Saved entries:
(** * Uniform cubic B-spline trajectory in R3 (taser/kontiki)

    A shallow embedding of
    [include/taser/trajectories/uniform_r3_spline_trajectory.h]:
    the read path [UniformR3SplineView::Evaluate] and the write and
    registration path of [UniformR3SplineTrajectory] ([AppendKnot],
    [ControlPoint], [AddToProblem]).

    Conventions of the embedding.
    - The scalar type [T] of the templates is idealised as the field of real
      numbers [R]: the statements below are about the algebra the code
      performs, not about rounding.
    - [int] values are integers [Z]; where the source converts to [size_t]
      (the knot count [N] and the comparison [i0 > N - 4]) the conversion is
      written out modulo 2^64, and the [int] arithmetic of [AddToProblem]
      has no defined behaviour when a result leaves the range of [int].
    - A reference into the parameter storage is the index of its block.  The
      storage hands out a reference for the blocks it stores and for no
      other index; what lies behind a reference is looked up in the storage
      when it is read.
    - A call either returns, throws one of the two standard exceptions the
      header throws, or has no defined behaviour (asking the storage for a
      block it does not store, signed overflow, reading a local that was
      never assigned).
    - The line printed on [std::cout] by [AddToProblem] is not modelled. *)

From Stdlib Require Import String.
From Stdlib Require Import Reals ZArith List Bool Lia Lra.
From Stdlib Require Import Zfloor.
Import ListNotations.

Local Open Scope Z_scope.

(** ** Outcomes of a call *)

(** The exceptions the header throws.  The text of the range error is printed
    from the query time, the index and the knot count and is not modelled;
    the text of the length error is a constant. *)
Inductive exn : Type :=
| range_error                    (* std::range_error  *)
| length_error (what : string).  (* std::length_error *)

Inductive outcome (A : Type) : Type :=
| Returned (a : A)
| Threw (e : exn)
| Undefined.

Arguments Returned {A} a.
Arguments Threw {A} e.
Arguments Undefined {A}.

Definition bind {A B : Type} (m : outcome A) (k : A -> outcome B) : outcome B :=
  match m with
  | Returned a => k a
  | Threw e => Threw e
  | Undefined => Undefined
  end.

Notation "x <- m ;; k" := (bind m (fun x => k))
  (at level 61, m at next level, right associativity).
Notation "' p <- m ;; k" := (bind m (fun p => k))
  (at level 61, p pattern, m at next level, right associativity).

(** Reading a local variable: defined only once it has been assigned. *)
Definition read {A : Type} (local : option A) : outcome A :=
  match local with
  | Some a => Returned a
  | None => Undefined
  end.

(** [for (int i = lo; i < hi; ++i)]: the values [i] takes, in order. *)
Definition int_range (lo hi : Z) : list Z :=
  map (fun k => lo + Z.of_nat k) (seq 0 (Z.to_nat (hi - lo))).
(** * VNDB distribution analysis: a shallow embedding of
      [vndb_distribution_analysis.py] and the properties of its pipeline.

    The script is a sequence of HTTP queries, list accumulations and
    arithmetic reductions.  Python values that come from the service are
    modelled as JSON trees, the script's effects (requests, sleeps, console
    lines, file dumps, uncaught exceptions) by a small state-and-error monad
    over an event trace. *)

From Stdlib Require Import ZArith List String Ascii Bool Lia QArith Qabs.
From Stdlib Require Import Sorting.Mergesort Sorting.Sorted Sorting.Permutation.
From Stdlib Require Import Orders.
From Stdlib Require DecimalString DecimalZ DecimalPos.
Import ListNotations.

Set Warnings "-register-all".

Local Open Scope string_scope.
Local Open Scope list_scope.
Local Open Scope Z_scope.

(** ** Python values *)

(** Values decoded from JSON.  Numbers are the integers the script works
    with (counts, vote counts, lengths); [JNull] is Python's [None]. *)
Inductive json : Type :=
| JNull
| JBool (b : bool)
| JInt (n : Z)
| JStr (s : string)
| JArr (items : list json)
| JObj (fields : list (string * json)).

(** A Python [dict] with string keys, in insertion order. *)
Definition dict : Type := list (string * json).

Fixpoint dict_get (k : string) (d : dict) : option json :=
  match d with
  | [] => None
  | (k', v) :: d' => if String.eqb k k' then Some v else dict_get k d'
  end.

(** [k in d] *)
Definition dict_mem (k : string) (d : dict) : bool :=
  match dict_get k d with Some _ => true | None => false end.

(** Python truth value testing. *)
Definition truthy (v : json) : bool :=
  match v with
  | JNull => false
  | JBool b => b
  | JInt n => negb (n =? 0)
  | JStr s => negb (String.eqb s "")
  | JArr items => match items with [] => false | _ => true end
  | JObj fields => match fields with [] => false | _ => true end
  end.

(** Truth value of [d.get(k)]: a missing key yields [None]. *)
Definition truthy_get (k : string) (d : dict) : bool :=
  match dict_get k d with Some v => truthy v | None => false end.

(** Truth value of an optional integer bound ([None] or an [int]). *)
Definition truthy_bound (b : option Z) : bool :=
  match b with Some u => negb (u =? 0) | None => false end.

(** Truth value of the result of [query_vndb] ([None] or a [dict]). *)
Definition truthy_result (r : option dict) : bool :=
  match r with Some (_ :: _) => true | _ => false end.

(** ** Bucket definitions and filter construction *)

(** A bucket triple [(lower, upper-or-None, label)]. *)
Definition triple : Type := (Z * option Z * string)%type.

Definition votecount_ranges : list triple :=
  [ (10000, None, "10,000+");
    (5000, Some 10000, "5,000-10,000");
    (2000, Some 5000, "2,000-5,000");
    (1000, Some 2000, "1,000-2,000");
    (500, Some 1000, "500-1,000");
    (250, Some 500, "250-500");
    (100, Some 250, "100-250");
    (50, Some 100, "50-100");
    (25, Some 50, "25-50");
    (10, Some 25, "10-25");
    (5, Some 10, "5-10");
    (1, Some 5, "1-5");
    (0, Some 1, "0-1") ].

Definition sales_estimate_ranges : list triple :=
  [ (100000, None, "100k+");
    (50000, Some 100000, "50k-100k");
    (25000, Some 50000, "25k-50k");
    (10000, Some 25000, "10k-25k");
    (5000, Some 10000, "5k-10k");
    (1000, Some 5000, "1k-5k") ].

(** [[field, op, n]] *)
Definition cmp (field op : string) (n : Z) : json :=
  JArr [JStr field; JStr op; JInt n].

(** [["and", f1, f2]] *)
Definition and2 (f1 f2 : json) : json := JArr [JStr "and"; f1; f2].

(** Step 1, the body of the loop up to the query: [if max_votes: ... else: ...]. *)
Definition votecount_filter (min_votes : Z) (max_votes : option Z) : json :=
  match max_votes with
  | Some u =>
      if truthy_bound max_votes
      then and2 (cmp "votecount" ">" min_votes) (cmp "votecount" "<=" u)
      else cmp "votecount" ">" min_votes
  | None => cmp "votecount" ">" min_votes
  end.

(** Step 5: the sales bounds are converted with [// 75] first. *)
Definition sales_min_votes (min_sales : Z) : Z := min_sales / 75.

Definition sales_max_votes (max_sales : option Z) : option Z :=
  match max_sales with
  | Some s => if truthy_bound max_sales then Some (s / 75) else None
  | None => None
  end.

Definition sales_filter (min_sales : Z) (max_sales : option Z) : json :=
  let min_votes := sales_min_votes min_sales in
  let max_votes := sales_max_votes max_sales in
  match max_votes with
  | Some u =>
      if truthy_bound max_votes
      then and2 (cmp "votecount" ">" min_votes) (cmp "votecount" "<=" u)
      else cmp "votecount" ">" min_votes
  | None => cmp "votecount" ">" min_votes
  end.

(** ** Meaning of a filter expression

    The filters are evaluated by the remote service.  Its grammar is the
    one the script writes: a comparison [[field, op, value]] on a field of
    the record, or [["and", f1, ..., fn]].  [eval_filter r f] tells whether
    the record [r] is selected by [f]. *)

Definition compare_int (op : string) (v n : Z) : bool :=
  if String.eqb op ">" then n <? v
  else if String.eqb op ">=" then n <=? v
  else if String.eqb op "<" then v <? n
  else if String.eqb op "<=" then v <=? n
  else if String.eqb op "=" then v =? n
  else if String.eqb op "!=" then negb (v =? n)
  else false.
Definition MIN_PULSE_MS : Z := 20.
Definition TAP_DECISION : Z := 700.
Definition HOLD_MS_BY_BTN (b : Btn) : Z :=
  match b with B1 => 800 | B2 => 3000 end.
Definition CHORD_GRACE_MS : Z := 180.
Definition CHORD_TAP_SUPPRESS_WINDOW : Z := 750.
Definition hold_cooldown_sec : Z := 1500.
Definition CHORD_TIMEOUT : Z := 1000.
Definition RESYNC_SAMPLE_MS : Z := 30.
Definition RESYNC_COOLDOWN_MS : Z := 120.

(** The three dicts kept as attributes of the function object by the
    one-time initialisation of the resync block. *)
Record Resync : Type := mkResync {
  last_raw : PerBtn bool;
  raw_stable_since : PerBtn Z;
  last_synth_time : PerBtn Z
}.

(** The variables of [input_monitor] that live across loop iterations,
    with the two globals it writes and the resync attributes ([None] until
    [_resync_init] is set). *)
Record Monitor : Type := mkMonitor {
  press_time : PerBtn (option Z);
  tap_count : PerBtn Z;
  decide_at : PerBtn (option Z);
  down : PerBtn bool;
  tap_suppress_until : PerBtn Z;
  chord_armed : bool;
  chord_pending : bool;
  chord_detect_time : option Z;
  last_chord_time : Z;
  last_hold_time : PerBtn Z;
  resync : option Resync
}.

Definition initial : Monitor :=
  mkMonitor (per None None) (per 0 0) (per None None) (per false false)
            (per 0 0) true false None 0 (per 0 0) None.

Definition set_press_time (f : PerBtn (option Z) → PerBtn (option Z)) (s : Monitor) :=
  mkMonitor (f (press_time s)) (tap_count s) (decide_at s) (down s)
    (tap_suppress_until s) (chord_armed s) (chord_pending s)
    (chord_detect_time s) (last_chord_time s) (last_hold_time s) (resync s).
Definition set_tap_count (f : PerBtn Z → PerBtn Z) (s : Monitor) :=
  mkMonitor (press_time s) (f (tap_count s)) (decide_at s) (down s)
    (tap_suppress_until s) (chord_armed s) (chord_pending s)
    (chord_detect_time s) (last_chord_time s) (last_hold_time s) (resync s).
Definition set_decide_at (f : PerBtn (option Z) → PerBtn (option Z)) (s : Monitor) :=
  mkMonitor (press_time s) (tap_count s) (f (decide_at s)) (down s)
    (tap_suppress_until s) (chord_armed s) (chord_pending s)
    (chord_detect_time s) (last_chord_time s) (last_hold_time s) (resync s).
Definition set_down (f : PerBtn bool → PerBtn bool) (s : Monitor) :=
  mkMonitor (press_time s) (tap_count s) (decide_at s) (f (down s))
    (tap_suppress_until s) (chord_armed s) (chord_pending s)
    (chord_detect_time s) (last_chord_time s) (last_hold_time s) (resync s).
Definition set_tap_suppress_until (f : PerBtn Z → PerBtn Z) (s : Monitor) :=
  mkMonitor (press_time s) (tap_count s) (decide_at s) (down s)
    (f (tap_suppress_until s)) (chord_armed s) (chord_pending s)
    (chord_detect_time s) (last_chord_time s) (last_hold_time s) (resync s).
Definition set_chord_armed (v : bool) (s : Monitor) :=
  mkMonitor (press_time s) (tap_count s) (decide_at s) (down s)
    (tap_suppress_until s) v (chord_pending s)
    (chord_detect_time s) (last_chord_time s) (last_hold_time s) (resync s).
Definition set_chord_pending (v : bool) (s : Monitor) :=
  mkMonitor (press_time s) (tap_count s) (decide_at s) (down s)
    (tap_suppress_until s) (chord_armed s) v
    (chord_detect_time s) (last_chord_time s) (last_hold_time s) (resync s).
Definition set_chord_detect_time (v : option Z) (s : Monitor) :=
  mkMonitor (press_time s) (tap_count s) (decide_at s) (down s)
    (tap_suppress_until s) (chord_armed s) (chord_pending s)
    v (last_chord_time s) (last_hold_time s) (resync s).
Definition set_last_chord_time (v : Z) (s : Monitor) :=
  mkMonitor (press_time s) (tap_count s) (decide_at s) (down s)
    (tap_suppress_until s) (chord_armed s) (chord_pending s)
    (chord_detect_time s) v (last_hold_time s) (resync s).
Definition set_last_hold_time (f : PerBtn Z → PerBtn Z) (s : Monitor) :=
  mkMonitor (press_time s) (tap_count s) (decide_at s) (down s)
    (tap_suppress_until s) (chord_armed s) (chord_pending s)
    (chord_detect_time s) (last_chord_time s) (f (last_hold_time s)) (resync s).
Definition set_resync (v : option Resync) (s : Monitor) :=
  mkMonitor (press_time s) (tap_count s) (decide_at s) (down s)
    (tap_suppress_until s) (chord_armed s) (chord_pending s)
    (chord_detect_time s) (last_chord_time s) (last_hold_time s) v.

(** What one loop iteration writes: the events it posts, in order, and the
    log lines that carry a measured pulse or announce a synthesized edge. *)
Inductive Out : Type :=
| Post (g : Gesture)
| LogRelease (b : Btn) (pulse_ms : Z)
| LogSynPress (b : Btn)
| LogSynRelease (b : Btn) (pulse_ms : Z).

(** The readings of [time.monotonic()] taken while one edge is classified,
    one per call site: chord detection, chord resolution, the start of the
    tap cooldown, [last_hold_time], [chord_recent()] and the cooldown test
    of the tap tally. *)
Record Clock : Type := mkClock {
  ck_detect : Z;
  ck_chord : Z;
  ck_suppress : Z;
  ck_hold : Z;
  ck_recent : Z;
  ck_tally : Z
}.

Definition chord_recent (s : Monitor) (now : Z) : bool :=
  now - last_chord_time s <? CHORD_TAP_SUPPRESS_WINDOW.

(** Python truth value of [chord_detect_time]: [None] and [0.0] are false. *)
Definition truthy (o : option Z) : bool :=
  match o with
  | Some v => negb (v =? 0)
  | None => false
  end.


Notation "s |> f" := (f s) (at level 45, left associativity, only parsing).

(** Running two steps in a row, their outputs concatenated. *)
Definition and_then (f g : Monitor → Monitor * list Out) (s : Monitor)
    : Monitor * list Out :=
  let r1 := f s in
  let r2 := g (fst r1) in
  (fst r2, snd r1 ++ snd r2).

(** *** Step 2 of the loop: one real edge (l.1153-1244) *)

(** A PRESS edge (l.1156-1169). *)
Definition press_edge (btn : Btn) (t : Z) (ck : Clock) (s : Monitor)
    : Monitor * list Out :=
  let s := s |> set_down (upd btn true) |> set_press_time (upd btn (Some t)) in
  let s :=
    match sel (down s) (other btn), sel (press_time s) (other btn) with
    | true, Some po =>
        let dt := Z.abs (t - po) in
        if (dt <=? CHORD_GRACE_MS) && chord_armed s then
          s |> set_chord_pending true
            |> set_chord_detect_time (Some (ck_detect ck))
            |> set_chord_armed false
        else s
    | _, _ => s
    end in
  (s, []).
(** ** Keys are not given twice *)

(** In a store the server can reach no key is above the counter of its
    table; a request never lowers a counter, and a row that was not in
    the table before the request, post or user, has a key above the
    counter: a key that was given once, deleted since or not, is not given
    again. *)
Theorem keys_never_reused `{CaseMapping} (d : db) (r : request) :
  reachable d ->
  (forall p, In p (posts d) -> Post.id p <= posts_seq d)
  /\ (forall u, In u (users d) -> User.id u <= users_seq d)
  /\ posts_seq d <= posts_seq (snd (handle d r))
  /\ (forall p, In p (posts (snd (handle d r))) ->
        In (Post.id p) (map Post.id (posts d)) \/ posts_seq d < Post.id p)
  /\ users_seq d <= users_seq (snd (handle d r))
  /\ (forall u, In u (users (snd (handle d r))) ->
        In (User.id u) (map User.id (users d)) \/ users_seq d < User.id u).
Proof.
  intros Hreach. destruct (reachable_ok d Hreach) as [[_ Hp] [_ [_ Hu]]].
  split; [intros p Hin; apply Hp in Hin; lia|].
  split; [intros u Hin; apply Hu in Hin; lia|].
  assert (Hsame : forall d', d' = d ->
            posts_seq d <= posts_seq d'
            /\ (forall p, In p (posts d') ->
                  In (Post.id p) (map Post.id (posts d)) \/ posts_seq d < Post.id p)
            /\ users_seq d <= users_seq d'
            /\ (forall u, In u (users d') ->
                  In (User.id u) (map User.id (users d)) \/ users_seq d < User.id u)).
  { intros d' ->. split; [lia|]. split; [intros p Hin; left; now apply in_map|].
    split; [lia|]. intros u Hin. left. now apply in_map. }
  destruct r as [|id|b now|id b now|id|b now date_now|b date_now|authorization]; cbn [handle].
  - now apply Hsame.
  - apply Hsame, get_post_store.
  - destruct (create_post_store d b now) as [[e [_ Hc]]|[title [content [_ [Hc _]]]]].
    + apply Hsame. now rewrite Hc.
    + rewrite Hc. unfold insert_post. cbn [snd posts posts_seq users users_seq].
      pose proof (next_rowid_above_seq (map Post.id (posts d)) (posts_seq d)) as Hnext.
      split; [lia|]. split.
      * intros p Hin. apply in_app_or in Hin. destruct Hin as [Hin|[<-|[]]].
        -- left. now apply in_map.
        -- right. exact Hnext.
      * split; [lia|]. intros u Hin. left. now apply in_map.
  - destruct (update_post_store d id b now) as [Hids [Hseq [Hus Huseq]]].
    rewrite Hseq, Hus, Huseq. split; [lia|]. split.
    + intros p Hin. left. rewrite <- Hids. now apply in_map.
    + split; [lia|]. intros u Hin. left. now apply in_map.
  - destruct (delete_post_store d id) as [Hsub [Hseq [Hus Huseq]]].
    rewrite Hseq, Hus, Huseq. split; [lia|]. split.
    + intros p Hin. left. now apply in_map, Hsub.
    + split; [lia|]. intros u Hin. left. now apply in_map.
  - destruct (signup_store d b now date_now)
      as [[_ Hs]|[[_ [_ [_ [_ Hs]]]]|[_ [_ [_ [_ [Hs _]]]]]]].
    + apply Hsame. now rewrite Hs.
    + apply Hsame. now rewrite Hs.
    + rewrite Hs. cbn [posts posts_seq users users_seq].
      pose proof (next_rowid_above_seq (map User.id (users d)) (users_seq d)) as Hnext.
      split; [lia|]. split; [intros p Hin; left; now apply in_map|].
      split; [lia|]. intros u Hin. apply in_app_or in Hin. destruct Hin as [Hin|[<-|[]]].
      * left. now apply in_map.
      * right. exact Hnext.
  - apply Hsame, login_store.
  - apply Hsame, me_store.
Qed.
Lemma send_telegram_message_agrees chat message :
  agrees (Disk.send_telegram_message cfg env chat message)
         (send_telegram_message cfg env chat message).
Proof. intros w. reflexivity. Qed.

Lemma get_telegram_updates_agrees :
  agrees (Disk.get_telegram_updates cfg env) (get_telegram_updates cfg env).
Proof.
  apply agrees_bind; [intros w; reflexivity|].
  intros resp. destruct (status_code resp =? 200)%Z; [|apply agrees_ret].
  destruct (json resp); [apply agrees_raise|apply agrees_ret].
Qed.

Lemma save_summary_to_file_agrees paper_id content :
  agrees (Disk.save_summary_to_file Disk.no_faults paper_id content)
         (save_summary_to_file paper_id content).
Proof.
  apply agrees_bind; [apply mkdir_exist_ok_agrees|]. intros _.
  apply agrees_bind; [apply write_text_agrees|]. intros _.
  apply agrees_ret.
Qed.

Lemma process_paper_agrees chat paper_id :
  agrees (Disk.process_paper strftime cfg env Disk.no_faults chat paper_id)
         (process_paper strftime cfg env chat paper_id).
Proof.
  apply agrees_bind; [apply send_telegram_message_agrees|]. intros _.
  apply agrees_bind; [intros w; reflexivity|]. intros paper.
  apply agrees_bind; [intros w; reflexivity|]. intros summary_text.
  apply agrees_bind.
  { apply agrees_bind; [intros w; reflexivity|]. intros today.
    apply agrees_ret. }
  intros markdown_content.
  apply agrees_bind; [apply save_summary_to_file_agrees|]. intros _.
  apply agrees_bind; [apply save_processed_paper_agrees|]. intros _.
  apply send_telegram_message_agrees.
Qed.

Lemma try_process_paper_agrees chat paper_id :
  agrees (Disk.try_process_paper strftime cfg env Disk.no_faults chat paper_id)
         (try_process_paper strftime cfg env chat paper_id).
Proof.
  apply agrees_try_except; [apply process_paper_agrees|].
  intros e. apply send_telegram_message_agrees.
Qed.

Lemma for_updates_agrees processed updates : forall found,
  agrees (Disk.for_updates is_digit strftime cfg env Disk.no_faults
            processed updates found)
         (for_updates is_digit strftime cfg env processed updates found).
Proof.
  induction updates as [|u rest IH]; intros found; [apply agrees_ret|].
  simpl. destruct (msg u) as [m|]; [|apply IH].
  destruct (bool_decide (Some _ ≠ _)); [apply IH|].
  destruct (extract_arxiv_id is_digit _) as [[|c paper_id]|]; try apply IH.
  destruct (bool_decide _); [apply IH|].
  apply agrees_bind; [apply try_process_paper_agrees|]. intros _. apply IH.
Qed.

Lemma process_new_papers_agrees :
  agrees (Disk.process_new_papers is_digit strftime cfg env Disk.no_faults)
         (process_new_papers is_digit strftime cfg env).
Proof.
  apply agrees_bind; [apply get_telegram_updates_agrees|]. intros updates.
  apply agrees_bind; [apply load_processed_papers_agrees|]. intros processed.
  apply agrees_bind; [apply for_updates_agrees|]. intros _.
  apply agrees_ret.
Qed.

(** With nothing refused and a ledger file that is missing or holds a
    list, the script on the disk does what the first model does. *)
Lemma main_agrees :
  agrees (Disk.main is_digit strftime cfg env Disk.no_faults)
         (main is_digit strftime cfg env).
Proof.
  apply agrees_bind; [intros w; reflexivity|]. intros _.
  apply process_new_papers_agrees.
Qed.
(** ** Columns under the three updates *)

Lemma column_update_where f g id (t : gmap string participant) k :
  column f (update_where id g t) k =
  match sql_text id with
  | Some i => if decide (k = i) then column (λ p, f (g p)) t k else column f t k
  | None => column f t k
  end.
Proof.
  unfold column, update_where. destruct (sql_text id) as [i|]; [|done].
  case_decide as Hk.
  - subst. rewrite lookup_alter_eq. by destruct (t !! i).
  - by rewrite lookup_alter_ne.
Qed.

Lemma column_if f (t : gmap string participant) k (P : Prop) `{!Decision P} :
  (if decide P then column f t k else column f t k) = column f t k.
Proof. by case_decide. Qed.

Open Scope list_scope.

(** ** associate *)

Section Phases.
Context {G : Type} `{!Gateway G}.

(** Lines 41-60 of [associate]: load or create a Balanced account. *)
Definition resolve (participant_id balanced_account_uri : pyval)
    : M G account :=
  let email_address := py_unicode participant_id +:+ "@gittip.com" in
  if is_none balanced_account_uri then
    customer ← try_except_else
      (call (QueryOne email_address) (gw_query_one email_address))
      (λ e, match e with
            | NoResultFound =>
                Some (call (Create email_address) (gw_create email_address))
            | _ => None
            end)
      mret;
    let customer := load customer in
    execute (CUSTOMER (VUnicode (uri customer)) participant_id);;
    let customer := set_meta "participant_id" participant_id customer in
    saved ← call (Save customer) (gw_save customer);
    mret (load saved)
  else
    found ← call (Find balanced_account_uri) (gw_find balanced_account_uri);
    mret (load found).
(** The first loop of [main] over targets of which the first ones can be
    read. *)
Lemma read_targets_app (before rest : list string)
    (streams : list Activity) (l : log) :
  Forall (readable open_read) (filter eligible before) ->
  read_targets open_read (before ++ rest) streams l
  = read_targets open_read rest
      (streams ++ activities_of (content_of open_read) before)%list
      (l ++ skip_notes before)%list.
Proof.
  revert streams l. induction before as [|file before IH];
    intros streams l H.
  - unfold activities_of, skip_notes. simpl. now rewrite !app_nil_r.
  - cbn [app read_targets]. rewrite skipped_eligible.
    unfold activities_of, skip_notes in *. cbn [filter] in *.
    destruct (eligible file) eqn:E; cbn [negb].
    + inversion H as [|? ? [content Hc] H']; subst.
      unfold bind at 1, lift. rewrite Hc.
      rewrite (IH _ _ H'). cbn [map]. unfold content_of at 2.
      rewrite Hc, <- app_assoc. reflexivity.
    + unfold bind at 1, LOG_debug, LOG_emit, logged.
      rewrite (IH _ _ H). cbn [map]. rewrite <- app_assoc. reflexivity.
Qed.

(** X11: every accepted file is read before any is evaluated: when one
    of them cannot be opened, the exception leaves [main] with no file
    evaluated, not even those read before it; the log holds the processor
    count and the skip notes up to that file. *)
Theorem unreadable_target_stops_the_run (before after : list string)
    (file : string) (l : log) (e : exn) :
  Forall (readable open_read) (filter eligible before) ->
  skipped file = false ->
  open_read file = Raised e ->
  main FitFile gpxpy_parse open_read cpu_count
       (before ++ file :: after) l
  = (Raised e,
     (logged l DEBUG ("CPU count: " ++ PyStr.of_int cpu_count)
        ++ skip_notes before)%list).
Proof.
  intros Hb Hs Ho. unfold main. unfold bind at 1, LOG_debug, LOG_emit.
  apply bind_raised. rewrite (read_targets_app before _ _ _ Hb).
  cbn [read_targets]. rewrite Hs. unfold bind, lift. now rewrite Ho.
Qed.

● **What to produce**: The lines to copy run from the start of the records above through the line holding "has no defined behaviour when"; give them exactly, both ends included, and nothing else.

● **Expected answer**:
(** * Uniform cubic B-spline trajectory in R3 (taser/kontiki)

    A shallow embedding of
    [include/taser/trajectories/uniform_r3_spline_trajectory.h]:
    the read path [UniformR3SplineView::Evaluate] and the write and
    registration path of [UniformR3SplineTrajectory] ([AppendKnot],
    [ControlPoint], [AddToProblem]).

    Conventions of the embedding.
    - The scalar type [T] of the templates is idealised as the field of real
      numbers [R]: the statements below are about the algebra the code
      performs, not about rounding.
    - [int] values are integers [Z]; where the source converts to [size_t]
      (the knot count [N] and the comparison [i0 > N - 4]) the conversion is
      written out modulo 2^64, and the [int] arithmetic of [AddToProblem]
      has no defined behaviour when a result leaves the range of [int].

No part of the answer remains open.